→ What the task requires: When you reach the line containing "- unfold intern_body.", repeat it and every line after it exactly, stopping only at the end of the listing.

→ The records:
Lemma ir_step_wf ir op n : (forall k, op = PushNode k -> is_type k = false) -> ir_wf ir -> ir_sizes ir n -> (n < two32)%N ->
  ir_wf (ir_step ir op) /\ ir_sizes (ir_step ir op) (n + 1).
Proof.
  intros Hnt Hwf (Hs1 & Hs2 & Hs3 & Hs4) Hn. pose proof Hwf as (Hwn & Hwp & Hwb & Hl & Hid & Hti).
  assert (Hbig : forall k : N, (k <= n)%N -> (k < two32)%N) by (intros; lia).
  destruct op as [k|k|s|s|s|es]; cbn [ir_step].
  - pose proof (push_node_spec ir k (Hbig _ Hs1)) as Hp. destruct (push_node ir k) as [ir' id] eqn:E. destruct Hp as (-> & Hnode & Hti' & Hlen).
    assert (Hint : name_intern ir' = name_intern ir /\ path_intern ir' = path_intern ir /\ body_intern ir' = body_intern ir) by (injection E as <- _; done).
    destruct Hint as (E1 & E2 & E3). cbn [fst]. specialize (Hnt k eq_refl). split; [|unfold ir_sizes; rewrite E1, E2, E3; lia].
    split_and!; rewrite ?E1, ?E2, ?E3; [done|done|done|lia| |].
    + intros i nd Hi. apply Hnode in Hi as [Hi|[-> ->]]; [by apply Hid|done].
    + intros k' id. rewrite Hti', Hti, Hnode. split; [by left|]. intros [|[_ [= _ <-]]]; [done|]. done.
  - pose proof (intern_type_spec ir k Hwf (Hbig _ Hs1)) as Ht. destruct (intern_type ir k) as [ir' id] eqn:E. destruct Ht as (Hwf' & _ & _ & Hlen).
    assert (Hint : name_intern ir' = name_intern ir /\ path_intern ir' = path_intern ir /\ body_intern ir' = body_intern ir).
    { unfold intern_type in E. destruct (type_index ir !! k); [by injection E as <- _|]. unfold push_node in E. by injection E as <- _. }
    destruct Hint as (E1 & E2 & E3). split; [done|]. unfold ir_sizes. cbn [fst]. rewrite E1, E2, E3. lia.
  - unfold intern_name. pose proof (interner_spec (name_intern ir) s Hwn (Hbig _ Hs2)) as Hi. destruct (intern (name_intern ir) s) as [it i]. destruct Hi as (Hit & _ & _ & Hlen).
    cbn. split; [by split_and!|]. unfold ir_sizes. cbn. lia.
  - unfold intern_path. destruct (canonical_path_form s) as [p|]; [|split; [done|unfold ir_sizes; cbn; lia]].
    pose proof (interner_spec (path_intern ir) p Hwp (Hbig _ Hs3)) as Hi. destruct (intern (path_intern ir) p) as [it i]. destruct Hi as (Hit & _ & _ & Hlen).
    cbn. split; [by split_and!|]. unfold ir_sizes. cbn. lia.
  - unfold intern_body. pose proof (interner_spec (body_intern ir) s Hwb (Hbig _ Hs4)) as Hi. destruct (intern (body_intern ir) s) as [it i]. destruct Hi as (Hit & _ & _ & Hlen).
    cbn. split; [by split_and!|]. unfold ir_sizes. cbn. lia.
  - split; [by split_and!|]. unfold ir_sizes. cbn. lia.
Qed.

→ Response to the task:
  - unfold intern_body. pose proof (interner_spec (body_intern ir) s Hwb (Hbig _ Hs4)) as Hi. destruct (intern (body_intern ir) s) as [it i]. destruct Hi as (Hit & _ & _ & Hlen).
    cbn. split; [by split_and!|]. unfold ir_sizes. cbn. lia.
  - split; [by split_and!|]. unfold ir_sizes. cbn. lia.
Qed.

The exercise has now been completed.